* [Problem to solve]: For the listing below, output exactly the lines from the line with "let? text := concat_blocks children true in" up to and including the line with "p => paragraph_markdown p", and no other lines.

* [Supplied records]:

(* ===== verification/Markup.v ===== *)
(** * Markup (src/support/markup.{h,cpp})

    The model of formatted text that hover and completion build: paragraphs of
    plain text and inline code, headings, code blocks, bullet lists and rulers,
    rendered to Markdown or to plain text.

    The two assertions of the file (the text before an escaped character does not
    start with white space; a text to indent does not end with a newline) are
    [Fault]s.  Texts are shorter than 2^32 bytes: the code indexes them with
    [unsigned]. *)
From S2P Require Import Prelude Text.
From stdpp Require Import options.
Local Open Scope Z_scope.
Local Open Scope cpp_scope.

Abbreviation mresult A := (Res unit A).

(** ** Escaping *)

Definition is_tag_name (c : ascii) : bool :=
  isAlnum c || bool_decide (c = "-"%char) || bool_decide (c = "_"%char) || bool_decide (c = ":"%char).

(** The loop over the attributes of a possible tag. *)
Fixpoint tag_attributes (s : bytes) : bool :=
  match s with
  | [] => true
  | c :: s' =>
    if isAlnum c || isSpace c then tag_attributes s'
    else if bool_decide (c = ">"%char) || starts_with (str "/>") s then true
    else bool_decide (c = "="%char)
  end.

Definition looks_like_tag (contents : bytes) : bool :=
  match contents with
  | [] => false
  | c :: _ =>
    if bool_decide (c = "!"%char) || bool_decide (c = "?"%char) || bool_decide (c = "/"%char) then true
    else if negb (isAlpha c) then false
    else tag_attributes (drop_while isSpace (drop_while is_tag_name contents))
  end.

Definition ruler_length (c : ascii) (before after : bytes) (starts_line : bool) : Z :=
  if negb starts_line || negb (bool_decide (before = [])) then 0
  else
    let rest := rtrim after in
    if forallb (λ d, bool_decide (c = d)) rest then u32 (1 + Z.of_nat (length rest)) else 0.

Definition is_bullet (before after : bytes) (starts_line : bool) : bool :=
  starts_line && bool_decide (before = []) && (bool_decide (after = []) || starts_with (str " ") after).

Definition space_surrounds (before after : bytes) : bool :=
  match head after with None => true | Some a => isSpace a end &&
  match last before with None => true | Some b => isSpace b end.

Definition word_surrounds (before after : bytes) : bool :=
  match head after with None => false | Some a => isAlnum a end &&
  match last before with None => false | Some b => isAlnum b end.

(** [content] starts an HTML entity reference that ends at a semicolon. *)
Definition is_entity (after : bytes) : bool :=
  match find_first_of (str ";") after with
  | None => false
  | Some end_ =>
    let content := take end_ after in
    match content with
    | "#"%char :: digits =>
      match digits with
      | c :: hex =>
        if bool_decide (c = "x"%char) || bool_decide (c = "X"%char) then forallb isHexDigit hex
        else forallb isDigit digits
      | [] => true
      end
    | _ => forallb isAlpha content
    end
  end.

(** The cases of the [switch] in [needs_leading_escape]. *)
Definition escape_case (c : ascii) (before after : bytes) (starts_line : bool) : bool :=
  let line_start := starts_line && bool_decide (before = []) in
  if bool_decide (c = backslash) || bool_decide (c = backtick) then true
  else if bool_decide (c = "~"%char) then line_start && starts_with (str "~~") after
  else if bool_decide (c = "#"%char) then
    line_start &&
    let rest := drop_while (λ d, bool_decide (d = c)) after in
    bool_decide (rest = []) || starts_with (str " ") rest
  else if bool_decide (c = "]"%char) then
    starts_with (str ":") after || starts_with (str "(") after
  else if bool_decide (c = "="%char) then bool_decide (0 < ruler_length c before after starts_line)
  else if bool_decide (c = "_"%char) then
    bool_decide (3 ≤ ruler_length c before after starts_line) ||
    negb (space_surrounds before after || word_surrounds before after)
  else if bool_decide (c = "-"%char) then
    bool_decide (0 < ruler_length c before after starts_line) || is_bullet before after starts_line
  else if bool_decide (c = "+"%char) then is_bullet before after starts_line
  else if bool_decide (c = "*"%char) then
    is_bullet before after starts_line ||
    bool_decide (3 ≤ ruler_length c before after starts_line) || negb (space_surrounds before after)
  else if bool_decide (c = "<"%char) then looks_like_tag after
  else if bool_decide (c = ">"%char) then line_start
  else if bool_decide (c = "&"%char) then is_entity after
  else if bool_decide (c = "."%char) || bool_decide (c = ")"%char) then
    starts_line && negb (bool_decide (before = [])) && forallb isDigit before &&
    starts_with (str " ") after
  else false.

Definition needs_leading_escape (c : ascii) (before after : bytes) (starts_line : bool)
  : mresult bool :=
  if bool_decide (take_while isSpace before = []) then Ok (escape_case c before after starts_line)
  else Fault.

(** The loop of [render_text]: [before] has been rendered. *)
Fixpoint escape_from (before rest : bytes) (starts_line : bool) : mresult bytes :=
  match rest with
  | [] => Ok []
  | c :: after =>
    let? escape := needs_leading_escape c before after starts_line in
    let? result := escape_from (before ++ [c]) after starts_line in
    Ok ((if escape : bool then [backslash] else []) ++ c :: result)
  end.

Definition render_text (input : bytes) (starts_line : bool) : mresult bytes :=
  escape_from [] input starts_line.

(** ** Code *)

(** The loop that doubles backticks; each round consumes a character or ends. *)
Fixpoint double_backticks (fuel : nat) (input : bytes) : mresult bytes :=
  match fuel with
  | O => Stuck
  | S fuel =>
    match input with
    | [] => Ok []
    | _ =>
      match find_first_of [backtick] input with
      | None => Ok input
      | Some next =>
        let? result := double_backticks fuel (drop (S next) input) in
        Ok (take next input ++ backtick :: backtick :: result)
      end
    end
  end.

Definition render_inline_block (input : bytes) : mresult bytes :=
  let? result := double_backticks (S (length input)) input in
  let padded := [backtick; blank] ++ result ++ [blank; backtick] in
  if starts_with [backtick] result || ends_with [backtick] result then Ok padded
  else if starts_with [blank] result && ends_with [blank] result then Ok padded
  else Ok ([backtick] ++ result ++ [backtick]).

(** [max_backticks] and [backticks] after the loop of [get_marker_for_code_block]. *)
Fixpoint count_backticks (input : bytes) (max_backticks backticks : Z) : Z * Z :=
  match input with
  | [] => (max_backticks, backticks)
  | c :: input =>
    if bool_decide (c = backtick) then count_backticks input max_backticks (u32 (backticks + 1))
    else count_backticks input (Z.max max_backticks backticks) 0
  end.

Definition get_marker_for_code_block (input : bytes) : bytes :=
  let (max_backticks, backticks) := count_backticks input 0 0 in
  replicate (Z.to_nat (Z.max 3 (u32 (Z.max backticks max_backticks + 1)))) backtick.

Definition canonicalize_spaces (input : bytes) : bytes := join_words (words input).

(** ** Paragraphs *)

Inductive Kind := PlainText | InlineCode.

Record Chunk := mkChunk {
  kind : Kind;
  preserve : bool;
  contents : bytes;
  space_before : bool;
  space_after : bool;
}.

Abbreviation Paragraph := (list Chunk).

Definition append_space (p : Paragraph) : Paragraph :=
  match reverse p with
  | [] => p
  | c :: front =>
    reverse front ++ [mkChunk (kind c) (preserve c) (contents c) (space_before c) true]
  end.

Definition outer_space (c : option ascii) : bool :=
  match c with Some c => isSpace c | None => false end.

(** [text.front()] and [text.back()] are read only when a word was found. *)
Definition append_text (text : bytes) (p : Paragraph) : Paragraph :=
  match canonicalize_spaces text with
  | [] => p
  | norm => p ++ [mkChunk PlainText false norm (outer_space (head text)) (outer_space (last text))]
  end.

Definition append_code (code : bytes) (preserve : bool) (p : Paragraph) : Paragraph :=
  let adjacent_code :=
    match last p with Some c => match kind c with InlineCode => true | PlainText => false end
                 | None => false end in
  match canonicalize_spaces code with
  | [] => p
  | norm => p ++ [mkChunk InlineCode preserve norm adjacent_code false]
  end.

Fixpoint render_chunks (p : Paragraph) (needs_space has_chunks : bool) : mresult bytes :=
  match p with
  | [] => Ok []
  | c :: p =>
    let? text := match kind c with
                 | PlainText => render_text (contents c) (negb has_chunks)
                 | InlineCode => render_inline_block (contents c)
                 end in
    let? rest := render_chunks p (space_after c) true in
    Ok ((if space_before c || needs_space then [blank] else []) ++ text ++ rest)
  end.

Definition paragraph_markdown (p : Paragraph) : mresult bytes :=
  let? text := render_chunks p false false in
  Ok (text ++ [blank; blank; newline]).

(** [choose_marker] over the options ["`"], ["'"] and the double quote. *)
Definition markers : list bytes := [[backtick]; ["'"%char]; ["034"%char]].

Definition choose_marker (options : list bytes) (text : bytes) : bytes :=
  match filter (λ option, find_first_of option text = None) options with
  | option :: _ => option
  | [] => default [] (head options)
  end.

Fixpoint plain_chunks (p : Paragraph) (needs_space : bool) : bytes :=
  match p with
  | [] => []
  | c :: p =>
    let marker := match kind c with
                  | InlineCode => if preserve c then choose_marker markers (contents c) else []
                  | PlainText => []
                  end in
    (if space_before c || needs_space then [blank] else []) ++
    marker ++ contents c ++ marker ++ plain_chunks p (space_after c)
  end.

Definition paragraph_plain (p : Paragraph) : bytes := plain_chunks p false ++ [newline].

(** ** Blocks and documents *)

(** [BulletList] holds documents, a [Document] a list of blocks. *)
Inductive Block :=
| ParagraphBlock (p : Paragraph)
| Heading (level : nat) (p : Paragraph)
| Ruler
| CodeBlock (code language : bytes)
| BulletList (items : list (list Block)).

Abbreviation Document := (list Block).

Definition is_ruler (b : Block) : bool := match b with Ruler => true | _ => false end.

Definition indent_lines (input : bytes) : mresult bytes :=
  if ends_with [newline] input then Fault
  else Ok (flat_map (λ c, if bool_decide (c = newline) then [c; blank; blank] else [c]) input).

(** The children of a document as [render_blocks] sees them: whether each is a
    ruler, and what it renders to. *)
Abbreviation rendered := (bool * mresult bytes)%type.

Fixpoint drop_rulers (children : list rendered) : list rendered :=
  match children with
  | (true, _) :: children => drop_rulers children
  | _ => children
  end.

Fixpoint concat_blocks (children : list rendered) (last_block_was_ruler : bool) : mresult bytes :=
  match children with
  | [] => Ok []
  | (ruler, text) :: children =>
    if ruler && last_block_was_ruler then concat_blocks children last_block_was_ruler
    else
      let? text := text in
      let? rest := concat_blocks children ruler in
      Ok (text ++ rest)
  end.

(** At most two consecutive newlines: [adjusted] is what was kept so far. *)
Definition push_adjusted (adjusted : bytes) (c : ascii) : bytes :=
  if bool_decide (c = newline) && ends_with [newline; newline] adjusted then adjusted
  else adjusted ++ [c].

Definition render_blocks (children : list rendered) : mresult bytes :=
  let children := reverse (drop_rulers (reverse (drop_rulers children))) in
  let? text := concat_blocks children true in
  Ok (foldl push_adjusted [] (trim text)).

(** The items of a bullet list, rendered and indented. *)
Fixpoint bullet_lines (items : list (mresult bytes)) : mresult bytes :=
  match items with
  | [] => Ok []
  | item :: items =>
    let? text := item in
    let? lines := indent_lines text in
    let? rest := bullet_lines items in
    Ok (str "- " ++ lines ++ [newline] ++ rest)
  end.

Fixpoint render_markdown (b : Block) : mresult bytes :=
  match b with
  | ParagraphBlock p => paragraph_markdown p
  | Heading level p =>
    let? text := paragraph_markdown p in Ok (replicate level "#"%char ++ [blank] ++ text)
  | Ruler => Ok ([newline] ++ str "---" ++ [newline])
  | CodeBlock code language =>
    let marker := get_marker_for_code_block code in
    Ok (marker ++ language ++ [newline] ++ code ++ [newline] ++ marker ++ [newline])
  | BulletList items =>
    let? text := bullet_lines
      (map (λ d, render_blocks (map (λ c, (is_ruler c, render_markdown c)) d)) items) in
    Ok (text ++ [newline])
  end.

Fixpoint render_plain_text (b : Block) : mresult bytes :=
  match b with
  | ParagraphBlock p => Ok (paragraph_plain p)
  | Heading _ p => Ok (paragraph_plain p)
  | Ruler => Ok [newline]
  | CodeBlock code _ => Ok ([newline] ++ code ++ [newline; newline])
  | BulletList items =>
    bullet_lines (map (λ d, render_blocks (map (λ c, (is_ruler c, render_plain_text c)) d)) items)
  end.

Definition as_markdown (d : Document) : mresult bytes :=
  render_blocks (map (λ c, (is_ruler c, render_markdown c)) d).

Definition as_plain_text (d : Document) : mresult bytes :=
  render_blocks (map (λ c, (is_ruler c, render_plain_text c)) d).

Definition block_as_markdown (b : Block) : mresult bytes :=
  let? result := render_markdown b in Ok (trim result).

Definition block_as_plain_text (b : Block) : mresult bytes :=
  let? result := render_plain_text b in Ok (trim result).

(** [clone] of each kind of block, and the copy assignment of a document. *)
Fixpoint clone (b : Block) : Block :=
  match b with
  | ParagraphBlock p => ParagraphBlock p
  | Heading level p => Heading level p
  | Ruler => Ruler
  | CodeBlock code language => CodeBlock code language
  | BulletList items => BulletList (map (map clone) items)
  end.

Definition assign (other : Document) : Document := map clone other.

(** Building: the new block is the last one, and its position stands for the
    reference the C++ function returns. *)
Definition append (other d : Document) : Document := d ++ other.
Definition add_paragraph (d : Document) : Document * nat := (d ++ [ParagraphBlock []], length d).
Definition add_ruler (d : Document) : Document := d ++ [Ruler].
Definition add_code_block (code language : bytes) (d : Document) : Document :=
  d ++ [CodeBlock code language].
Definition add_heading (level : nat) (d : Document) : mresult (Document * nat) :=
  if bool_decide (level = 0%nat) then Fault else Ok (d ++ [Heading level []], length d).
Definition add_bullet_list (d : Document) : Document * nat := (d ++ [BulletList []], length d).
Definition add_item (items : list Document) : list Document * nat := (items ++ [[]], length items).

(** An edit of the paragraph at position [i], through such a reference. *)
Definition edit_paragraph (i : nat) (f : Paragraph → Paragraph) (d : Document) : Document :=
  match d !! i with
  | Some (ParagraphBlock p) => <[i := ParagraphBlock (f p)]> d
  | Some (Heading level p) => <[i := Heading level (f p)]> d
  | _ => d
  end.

==

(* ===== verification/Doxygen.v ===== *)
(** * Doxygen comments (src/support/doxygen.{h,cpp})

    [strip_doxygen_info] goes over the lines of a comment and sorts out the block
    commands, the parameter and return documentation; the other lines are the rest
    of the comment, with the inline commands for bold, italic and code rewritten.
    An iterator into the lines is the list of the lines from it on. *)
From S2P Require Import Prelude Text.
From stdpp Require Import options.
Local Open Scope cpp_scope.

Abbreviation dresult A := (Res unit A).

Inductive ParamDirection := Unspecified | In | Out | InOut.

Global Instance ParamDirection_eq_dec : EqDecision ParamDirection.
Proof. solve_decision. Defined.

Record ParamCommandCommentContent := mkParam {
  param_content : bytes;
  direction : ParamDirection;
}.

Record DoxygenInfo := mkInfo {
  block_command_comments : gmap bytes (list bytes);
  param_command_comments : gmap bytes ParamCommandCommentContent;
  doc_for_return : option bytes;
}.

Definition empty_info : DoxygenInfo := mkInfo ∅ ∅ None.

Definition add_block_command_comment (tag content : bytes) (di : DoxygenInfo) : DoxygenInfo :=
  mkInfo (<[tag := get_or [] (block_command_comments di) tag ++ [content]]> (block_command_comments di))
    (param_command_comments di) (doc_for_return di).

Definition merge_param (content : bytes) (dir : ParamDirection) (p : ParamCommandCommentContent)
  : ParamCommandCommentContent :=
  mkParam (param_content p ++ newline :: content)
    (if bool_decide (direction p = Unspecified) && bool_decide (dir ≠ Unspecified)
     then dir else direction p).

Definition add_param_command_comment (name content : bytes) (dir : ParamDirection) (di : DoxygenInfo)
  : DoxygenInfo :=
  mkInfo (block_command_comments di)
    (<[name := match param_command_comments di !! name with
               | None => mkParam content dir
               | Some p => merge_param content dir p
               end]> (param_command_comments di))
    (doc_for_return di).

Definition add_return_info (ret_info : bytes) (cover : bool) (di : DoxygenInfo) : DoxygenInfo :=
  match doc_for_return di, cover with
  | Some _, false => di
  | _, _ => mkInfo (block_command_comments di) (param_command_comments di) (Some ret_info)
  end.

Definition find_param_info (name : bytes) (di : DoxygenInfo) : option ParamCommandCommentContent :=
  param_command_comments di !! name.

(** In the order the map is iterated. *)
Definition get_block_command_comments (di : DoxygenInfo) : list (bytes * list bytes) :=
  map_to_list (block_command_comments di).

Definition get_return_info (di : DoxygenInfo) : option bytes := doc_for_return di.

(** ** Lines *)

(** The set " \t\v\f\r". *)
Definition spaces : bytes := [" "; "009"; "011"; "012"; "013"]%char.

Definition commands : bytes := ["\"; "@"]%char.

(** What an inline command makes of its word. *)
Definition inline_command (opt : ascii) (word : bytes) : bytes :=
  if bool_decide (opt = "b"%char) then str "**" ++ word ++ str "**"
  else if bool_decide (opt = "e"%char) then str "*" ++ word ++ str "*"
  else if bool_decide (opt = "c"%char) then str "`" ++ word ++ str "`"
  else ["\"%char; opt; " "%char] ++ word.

--

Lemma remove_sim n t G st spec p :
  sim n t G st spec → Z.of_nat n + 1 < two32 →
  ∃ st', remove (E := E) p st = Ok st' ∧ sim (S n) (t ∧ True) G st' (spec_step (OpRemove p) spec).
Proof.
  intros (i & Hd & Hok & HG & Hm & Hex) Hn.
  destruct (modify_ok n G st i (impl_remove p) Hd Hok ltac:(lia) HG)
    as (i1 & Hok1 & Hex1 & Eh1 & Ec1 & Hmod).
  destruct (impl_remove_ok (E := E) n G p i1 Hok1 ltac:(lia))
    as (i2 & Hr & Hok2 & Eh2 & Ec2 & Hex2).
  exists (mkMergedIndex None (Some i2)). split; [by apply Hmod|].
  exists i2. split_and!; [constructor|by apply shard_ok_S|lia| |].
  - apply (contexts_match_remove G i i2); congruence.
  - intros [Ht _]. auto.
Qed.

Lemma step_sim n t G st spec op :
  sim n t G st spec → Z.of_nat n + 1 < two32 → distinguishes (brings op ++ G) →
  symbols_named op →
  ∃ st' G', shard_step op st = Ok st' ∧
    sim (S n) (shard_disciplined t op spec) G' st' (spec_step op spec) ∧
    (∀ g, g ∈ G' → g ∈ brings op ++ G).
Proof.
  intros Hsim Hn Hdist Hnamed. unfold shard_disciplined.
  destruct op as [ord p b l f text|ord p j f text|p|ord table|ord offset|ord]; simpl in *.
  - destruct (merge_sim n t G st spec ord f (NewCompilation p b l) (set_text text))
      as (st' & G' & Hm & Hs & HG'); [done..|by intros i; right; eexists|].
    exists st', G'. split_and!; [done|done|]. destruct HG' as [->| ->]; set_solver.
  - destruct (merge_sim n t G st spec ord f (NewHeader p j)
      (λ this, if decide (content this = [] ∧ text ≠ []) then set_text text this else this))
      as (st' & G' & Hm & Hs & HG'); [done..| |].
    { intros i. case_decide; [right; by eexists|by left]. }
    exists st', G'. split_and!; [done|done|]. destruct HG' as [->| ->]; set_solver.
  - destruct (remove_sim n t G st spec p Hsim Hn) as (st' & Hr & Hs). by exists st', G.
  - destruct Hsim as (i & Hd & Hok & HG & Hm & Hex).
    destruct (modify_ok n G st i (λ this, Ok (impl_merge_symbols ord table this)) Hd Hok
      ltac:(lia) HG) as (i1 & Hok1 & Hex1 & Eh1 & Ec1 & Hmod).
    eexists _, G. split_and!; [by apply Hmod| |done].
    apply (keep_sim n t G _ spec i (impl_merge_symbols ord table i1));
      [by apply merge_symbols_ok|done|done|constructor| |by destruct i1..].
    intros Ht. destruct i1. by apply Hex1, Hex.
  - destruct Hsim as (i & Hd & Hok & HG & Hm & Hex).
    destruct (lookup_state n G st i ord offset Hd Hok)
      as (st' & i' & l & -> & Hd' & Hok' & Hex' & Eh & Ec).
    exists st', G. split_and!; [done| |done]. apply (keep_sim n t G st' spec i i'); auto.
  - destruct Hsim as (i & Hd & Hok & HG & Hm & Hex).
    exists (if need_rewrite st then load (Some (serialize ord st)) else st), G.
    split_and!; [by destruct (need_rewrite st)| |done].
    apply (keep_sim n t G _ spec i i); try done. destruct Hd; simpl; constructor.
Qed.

* [Task response]:
  let? text := concat_blocks children true in
  Ok (foldl push_adjusted [] (trim text)).

(** The items of a bullet list, rendered and indented. *)
Fixpoint bullet_lines (items : list (mresult bytes)) : mresult bytes :=
  match items with
  | [] => Ok []
  | item :: items =>
    let? text := item in
    let? lines := indent_lines text in
    let? rest := bullet_lines items in
    Ok (str "- " ++ lines ++ [newline] ++ rest)
  end.

Fixpoint render_markdown (b : Block) : mresult bytes :=
  match b with
  | ParagraphBlock p => paragraph_markdown p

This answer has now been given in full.